▶ _Exercise directions_: Write the records out again in full, word for word.

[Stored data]
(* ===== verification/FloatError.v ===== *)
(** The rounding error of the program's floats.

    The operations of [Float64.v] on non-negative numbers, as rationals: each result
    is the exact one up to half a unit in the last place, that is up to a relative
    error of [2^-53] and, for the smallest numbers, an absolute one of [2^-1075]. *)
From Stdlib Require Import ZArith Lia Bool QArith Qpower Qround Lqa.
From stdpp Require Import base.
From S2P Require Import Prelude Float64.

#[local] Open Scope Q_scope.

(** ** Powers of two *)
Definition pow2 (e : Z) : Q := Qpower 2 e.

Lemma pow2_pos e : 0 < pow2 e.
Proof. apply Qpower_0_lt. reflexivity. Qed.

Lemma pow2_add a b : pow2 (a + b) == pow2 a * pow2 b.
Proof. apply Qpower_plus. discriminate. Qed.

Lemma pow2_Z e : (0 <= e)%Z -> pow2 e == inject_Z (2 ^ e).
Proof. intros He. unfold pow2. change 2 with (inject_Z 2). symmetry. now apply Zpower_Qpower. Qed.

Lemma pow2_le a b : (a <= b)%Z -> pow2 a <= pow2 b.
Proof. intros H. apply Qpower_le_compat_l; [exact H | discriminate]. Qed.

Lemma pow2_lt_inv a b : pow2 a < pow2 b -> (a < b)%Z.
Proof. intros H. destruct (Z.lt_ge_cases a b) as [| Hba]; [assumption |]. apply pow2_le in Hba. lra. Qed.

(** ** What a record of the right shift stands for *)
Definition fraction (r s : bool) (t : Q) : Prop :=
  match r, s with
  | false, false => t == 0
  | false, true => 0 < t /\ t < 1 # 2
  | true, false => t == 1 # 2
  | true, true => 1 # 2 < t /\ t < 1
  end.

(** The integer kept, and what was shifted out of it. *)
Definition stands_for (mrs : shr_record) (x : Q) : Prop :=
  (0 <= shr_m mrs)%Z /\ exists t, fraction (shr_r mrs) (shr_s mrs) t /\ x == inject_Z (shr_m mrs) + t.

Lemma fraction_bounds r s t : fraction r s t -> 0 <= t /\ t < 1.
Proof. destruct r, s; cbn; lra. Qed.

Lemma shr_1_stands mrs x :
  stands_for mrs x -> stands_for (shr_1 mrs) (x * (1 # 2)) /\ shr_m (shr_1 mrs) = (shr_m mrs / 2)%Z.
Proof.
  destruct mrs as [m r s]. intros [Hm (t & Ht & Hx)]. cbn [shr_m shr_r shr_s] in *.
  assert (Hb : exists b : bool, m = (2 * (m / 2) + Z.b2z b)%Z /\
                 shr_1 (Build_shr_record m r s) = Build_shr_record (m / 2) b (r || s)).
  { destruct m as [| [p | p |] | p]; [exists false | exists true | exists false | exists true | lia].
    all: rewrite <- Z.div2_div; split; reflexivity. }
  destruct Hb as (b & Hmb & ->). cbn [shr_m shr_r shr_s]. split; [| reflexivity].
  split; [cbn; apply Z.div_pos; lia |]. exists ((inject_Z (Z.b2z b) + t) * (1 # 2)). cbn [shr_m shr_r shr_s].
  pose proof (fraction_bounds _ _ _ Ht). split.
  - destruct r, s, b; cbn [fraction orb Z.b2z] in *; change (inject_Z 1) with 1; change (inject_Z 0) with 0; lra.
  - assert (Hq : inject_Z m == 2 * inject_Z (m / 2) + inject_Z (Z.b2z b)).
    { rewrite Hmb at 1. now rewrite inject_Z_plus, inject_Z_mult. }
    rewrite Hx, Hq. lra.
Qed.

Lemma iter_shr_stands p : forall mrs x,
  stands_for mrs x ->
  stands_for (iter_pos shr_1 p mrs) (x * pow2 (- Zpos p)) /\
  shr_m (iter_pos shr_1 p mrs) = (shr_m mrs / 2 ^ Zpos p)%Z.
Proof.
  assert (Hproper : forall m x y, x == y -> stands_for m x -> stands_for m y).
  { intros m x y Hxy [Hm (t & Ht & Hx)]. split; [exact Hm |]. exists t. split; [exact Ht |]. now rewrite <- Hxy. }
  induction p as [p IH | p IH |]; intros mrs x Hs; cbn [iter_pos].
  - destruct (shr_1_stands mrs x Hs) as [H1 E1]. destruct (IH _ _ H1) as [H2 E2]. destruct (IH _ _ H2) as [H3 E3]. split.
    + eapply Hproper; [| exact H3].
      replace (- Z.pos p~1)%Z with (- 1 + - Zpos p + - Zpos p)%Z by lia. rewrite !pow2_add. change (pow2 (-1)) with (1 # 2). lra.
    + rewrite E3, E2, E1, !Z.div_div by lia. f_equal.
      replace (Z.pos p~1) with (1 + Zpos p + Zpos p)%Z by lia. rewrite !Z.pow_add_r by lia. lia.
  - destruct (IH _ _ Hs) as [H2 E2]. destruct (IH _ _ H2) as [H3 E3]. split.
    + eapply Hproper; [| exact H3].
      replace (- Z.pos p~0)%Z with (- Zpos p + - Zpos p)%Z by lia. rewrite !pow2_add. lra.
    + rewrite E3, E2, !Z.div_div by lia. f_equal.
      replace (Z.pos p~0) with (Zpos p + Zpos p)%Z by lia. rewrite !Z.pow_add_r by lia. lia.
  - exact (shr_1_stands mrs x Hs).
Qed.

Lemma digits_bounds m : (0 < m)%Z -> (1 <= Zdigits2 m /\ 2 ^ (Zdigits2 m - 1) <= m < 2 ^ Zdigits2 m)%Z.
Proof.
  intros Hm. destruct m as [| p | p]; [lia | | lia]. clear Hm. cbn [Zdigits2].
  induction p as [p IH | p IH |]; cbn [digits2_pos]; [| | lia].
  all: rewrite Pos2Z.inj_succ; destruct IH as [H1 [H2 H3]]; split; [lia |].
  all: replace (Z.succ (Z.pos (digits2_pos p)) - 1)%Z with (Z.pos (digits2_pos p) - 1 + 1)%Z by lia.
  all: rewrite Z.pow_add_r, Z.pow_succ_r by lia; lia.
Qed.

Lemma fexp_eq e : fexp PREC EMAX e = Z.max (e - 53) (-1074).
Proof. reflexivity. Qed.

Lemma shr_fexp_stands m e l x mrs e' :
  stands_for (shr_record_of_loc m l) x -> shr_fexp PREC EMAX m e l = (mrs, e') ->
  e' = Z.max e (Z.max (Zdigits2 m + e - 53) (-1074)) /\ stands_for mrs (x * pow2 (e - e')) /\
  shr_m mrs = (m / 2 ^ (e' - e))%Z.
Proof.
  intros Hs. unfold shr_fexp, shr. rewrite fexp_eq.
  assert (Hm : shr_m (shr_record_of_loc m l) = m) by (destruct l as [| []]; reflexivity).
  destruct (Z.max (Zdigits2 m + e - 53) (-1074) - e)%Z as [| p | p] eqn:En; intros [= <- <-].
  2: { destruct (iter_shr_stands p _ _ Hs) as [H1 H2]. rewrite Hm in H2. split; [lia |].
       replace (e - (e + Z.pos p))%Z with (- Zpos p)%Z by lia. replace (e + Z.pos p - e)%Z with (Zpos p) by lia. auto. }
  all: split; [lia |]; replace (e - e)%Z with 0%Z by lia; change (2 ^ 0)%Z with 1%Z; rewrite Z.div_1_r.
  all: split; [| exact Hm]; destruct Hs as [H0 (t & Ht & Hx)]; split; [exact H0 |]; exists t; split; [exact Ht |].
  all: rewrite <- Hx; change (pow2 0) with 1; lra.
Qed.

▶ _Response to this task_:
(* ===== verification/FloatError.v ===== *)
(** The rounding error of the program's floats.

    The operations of [Float64.v] on non-negative numbers, as rationals: each result
    is the exact one up to half a unit in the last place, that is up to a relative
    error of [2^-53] and, for the smallest numbers, an absolute one of [2^-1075]. *)
From Stdlib Require Import ZArith Lia Bool QArith Qpower Qround Lqa.
From stdpp Require Import base.
From S2P Require Import Prelude Float64.

#[local] Open Scope Q_scope.

(** ** Powers of two *)
Definition pow2 (e : Z) : Q := Qpower 2 e.

Lemma pow2_pos e : 0 < pow2 e.
Proof. apply Qpower_0_lt. reflexivity. Qed.

Lemma pow2_add a b : pow2 (a + b) == pow2 a * pow2 b.
Proof. apply Qpower_plus. discriminate. Qed.

Lemma pow2_Z e : (0 <= e)%Z -> pow2 e == inject_Z (2 ^ e).
Proof. intros He. unfold pow2. change 2 with (inject_Z 2). symmetry. now apply Zpower_Qpower. Qed.

Lemma pow2_le a b : (a <= b)%Z -> pow2 a <= pow2 b.
Proof. intros H. apply Qpower_le_compat_l; [exact H | discriminate]. Qed.

Lemma pow2_lt_inv a b : pow2 a < pow2 b -> (a < b)%Z.
Proof. intros H. destruct (Z.lt_ge_cases a b) as [| Hba]; [assumption |]. apply pow2_le in Hba. lra. Qed.

(** ** What a record of the right shift stands for *)
Definition fraction (r s : bool) (t : Q) : Prop :=
  match r, s with
  | false, false => t == 0
  | false, true => 0 < t /\ t < 1 # 2
  | true, false => t == 1 # 2
  | true, true => 1 # 2 < t /\ t < 1
  end.

(** The integer kept, and what was shifted out of it. *)
Definition stands_for (mrs : shr_record) (x : Q) : Prop :=
  (0 <= shr_m mrs)%Z /\ exists t, fraction (shr_r mrs) (shr_s mrs) t /\ x == inject_Z (shr_m mrs) + t.

Lemma fraction_bounds r s t : fraction r s t -> 0 <= t /\ t < 1.
Proof. destruct r, s; cbn; lra. Qed.

Lemma shr_1_stands mrs x :
  stands_for mrs x -> stands_for (shr_1 mrs) (x * (1 # 2)) /\ shr_m (shr_1 mrs) = (shr_m mrs / 2)%Z.
Proof.
  destruct mrs as [m r s]. intros [Hm (t & Ht & Hx)]. cbn [shr_m shr_r shr_s] in *.
  assert (Hb : exists b : bool, m = (2 * (m / 2) + Z.b2z b)%Z /\
                 shr_1 (Build_shr_record m r s) = Build_shr_record (m / 2) b (r || s)).
  { destruct m as [| [p | p |] | p]; [exists false | exists true | exists false | exists true | lia].
    all: rewrite <- Z.div2_div; split; reflexivity. }
  destruct Hb as (b & Hmb & ->). cbn [shr_m shr_r shr_s]. split; [| reflexivity].
  split; [cbn; apply Z.div_pos; lia |]. exists ((inject_Z (Z.b2z b) + t) * (1 # 2)). cbn [shr_m shr_r shr_s].
  pose proof (fraction_bounds _ _ _ Ht). split.
  - destruct r, s, b; cbn [fraction orb Z.b2z] in *; change (inject_Z 1) with 1; change (inject_Z 0) with 0; lra.
  - assert (Hq : inject_Z m == 2 * inject_Z (m / 2) + inject_Z (Z.b2z b)).
    { rewrite Hmb at 1. now rewrite inject_Z_plus, inject_Z_mult. }
    rewrite Hx, Hq. lra.
Qed.

Lemma iter_shr_stands p : forall mrs x,
  stands_for mrs x ->
  stands_for (iter_pos shr_1 p mrs) (x * pow2 (- Zpos p)) /\
  shr_m (iter_pos shr_1 p mrs) = (shr_m mrs / 2 ^ Zpos p)%Z.
Proof.
  assert (Hproper : forall m x y, x == y -> stands_for m x -> stands_for m y).
  { intros m x y Hxy [Hm (t & Ht & Hx)]. split; [exact Hm |]. exists t. split; [exact Ht |]. now rewrite <- Hxy. }
  induction p as [p IH | p IH |]; intros mrs x Hs; cbn [iter_pos].
  - destruct (shr_1_stands mrs x Hs) as [H1 E1]. destruct (IH _ _ H1) as [H2 E2]. destruct (IH _ _ H2) as [H3 E3]. split.
    + eapply Hproper; [| exact H3].
      replace (- Z.pos p~1)%Z with (- 1 + - Zpos p + - Zpos p)%Z by lia. rewrite !pow2_add. change (pow2 (-1)) with (1 # 2). lra.
    + rewrite E3, E2, E1, !Z.div_div by lia. f_equal.
      replace (Z.pos p~1) with (1 + Zpos p + Zpos p)%Z by lia. rewrite !Z.pow_add_r by lia. lia.
  - destruct (IH _ _ Hs) as [H2 E2]. destruct (IH _ _ H2) as [H3 E3]. split.
    + eapply Hproper; [| exact H3].
      replace (- Z.pos p~0)%Z with (- Zpos p + - Zpos p)%Z by lia. rewrite !pow2_add. lra.
    + rewrite E3, E2, !Z.div_div by lia. f_equal.
      replace (Z.pos p~0) with (Zpos p + Zpos p)%Z by lia. rewrite !Z.pow_add_r by lia. lia.
  - exact (shr_1_stands mrs x Hs).
Qed.

Lemma digits_bounds m : (0 < m)%Z -> (1 <= Zdigits2 m /\ 2 ^ (Zdigits2 m - 1) <= m < 2 ^ Zdigits2 m)%Z.
Proof.
  intros Hm. destruct m as [| p | p]; [lia | | lia]. clear Hm. cbn [Zdigits2].
  induction p as [p IH | p IH |]; cbn [digits2_pos]; [| | lia].
  all: rewrite Pos2Z.inj_succ; destruct IH as [H1 [H2 H3]]; split; [lia |].
  all: replace (Z.succ (Z.pos (digits2_pos p)) - 1)%Z with (Z.pos (digits2_pos p) - 1 + 1)%Z by lia.
  all: rewrite Z.pow_add_r, Z.pow_succ_r by lia; lia.
Qed.

Lemma fexp_eq e : fexp PREC EMAX e = Z.max (e - 53) (-1074).
Proof. reflexivity. Qed.

Lemma shr_fexp_stands m e l x mrs e' :
  stands_for (shr_record_of_loc m l) x -> shr_fexp PREC EMAX m e l = (mrs, e') ->
  e' = Z.max e (Z.max (Zdigits2 m + e - 53) (-1074)) /\ stands_for mrs (x * pow2 (e - e')) /\
  shr_m mrs = (m / 2 ^ (e' - e))%Z.
Proof.
  intros Hs. unfold shr_fexp, shr. rewrite fexp_eq.
  assert (Hm : shr_m (shr_record_of_loc m l) = m) by (destruct l as [| []]; reflexivity).
  destruct (Z.max (Zdigits2 m + e - 53) (-1074) - e)%Z as [| p | p] eqn:En; intros [= <- <-].
  2: { destruct (iter_shr_stands p _ _ Hs) as [H1 H2]. rewrite Hm in H2. split; [lia |].
       replace (e - (e + Z.pos p))%Z with (- Zpos p)%Z by lia. replace (e + Z.pos p - e)%Z with (Zpos p) by lia. auto. }
  all: split; [lia |]; replace (e - e)%Z with 0%Z by lia; change (2 ^ 0)%Z with 1%Z; rewrite Z.div_1_r.
  all: split; [| exact Hm]; destruct Hs as [H0 (t & Ht & Hx)]; split; [exact H0 |]; exists t; split; [exact Ht |].
  all: rewrite <- Hx; change (pow2 0) with 1; lra.
Qed.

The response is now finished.